Given entries –
================
Lemma small_bit n i : 0 <= n < 2 ^ 31 -> 31 <= i -> Z.testbit n i = false.
Proof. intros Hn Hi. rewrite <- (Z.mod_small n (2 ^ 31)) by exact Hn. apply Z.mod_pow2_bits_high. lia. Qed.

Lemma head_value last n : 0 <= n < 2 ^ 31 -> frag_head last n = n + if last then 2 ^ 31 else 0.
Proof. intros Hn. unfold frag_head. destruct last; [|rewrite Z.lor_0_r; lia]. rewrite Z.lor_comm. unfold LAST_FRAG. rewrite lor_low by lia. lia. Qed.

Lemma head_last last n : 0 <= n < 2 ^ 31 -> (Z.land (frag_head last n) LAST_FRAG =? 0) = negb last.
Proof.
  intros Hn. unfold frag_head. destruct last.
  - replace (Z.land _ _) with LAST_FRAG; [reflexivity|]. apply Z.bits_inj'. intros i _. rewrite Z.land_spec, Z.lor_spec. destruct (Z.testbit LAST_FRAG i); [rewrite orb_true_r|rewrite andb_false_r]; reflexivity.
  - rewrite Z.lor_0_r. apply Z.eqb_eq, Z.bits_inj'. intros i _. rewrite Z.land_spec, last_frag_bit, Z.bits_0. destruct (Z.eqb_spec i 31) as [->|]; [rewrite small_bit by lia|rewrite andb_false_r]; reflexivity.
Qed.

Lemma head_length last n : 0 <= n < 2 ^ 31 -> Z.ldiff (frag_head last n) LAST_FRAG = n.
Proof.
  intros Hn. apply Z.bits_inj'. intros i _. unfold frag_head. rewrite Z.ldiff_spec, Z.lor_spec, last_frag_bit.
  destruct (Z.eqb_spec i 31) as [->|Hi]; cbn [negb]; [rewrite andb_false_r, small_bit by lia; reflexivity|rewrite andb_true_r].
  destruct last; [rewrite last_frag_bit, (proj2 (Z.eqb_neq _ _) Hi)|rewrite Z.bits_0]; apply orb_false_r.
Qed.

(** [in_record fb last inp data later]: with [fb] bytes of the fragment to come, the last one if [last], the
    input [inp] holds the rest [data] of the record, and then [later]. *)
Inductive in_record : Z -> bool -> list Z -> list Z -> list Z -> Prop :=
  | in_last bs later : in_record (Z.of_nat (length bs)) true (bs ++ later) bs later
  | in_more bs last n inp data later :
      0 <= n < 2 ^ 31 -> (last = false -> 0 < n) -> in_record n last inp data later ->
      in_record (Z.of_nat (length bs)) false (bs ++ be32 (frag_head last n) ++ inp) (bs ++ data) later.

Lemma in_record_inv fb last inp data later : in_record fb last inp data later ->
  exists bs, fb = Z.of_nat (length bs) /\
    ((last = true /\ inp = bs ++ later /\ data = bs) \/
     (last = false /\ exists last' n inp' data', 0 <= n < 2 ^ 31 /\ (last' = false -> 0 < n) /\ in_record n last' inp' data' later /\
        inp = bs ++ be32 (frag_head last' n) ++ inp' /\ data = bs ++ data')).
Proof. intros [bs l|bs l n inp' data' l' Hn Hl H]; exists bs; (split; [reflexivity|]); [left; auto|right]. split; [reflexivity|]. exists l, n, inp', data'. auto. Qed.

Lemma length_zero {T} (l : list T) : 0 = Z.of_nat (length l) -> l = [].
Proof. destruct l; [reflexivity|cbn [length]; lia]. Qed.

Lemma in_record_next inp data later : in_record 0 false inp data later ->
  exists last n inp', 0 <= n < 2 ^ 31 /\ (last = false -> 0 < n) /\ inp = be32 (frag_head last n) ++ inp' /\ in_record n last inp' data later.
Proof.
  intros H. apply in_record_inv in H as (bs & Hb & [[? _]|(_ & last & n & inp' & data' & Hn & Hl & H & -> & ->)]); [discriminate|].
  apply length_zero in Hb as ->. exists last, n, inp'. auto.
Qed.

Lemma in_record_end inp data later : in_record 0 true inp data later -> data = [] /\ inp = later.
Proof. intros H. apply in_record_inv in H as (bs & Hb & [(_ & -> & ->)|[? _]]); [|discriminate]. apply length_zero in Hb as ->. auto. Qed.

Lemma in_record_take fb last inp b1 data later : in_record fb last inp (b1 ++ data) later -> Z.of_nat (length b1) <= fb ->
  exists fr, inp = b1 ++ fr /\ in_record (fb - Z.of_nat (length b1)) last fr data later.
Proof.
  intros H Hl. apply in_record_inv in H as (bs & -> & [(-> & -> & E)|(-> & last' & n & inp' & data' & Hn & Hla & H & -> & E)]).
  - subst bs. exists (data ++ later). rewrite <- app_assoc, length_app. split; [reflexivity|].
    replace (Z.of_nat (length b1 + length data) - Z.of_nat (length b1)) with (Z.of_nat (length data)) by lia. constructor.
  - destruct (split_front bs (length b1) ltac:(lia)) as (c1 & c2 & -> & Hc1). rewrite <- app_assoc in E. destruct (app_inj_1 b1 c1 _ _ (eq_sym Hc1) E) as [-> ->].
    exists (c2 ++ be32 (frag_head last' n) ++ inp'). rewrite <- app_assoc, length_app. split; [reflexivity|].
    replace (Z.of_nat (length c1 + length c2) - Z.of_nat (length c1)) with (Z.of_nat (length c2)) by lia. constructor; assumption.
Qed.

(** At the end of the data there is at most the header of an empty last fragment. *)
Lemma in_record_empty fb last inp later : in_record fb last inp [] later -> (length inp <= 4 + length later)%nat.
Proof.
  intros H. apply in_record_inv in H as (bs & _ & [(_ & -> & <-)|(_ & last' & n & inp' & data' & Hn & Hl & H & -> & E)]); [cbn [app]; lia|].
  symmetry in E. apply app_nil in E as [-> ->]. cbn [app]. rewrite length_app, length_be32.
  apply in_record_inv in H as (bs & Hb & [(_ & -> & <-)|(-> & _ & _ & _ & data'' & _ & _ & _ & _ & E)]); [cbn [app]; lia|].
  symmetry in E. apply app_nil in E as [-> _]. specialize (Hl eq_refl). cbn [length] in Hb. lia.
Qed.

Lemma record_bytes_in ps p later :
  Forall (fun p => 0 < Z.of_nat (length p) < 2 ^ 31) ps -> Z.of_nat (length p) < 2 ^ 31 ->
  in_record 0 false (record_bytes ps p ++ later) (concat ps ++ p) later.
Proof.
  intros Hps Hp. unfold record_bytes. induction Hps as [|q ps Hq Hps IH].
  - cbn [map concat app]. unfold frag_bytes. rewrite <- app_assoc. apply (in_more [] true (Z.of_nat (length p))); [lia|discriminate|constructor].
  - cbn [map concat app]. unfold frag_bytes at 1. rewrite <- !app_assoc. apply (in_more [] false (Z.of_nat (length q)) _ (q ++ concat ps ++ p)); [lia|lia|].
    destruct (in_record_next _ _ _ IH) as (last & n & inp' & Hn & Hl & E & H). rewrite <- app_assoc in E. rewrite E. constructor; assumption.
Qed.

(** The data of the fragments in a sequence of bytes, up to the last one. *)
Fixpoint frag_data (fuel : nat) (bs : list Z) : list Z :=
  match fuel with
  | O => []
  | S fuel =>
      let h := be_val (take 4 bs) in
      let n := Z.to_nat (Z.ldiff h LAST_FRAG) in
      take n (drop 4 bs) ++ (if Z.land h LAST_FRAG =? 0 then frag_data fuel (drop n (drop 4 bs)) else [])
  end.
================
Activity –
Using the line that contains "- cbn [map concat app]. unfold frag_bytes at" as the first, reproduce each line exactly through the last line of the listing.

Your solution –
  - cbn [map concat app]. unfold frag_bytes at 1. rewrite <- !app_assoc. apply (in_more [] false (Z.of_nat (length q)) _ (q ++ concat ps ++ p)); [lia|lia|].
    destruct (in_record_next _ _ _ IH) as (last & n & inp' & Hn & Hl & E & H). rewrite <- app_assoc in E. rewrite E. constructor; assumption.
Qed.

(** The data of the fragments in a sequence of bytes, up to the last one. *)
Fixpoint frag_data (fuel : nat) (bs : list Z) : list Z :=
  match fuel with
  | O => []
  | S fuel =>
      let h := be_val (take 4 bs) in
      let n := Z.to_nat (Z.ldiff h LAST_FRAG) in
      take n (drop 4 bs) ++ (if Z.land h LAST_FRAG =? 0 then frag_data fuel (drop n (drop 4 bs)) else [])
  end.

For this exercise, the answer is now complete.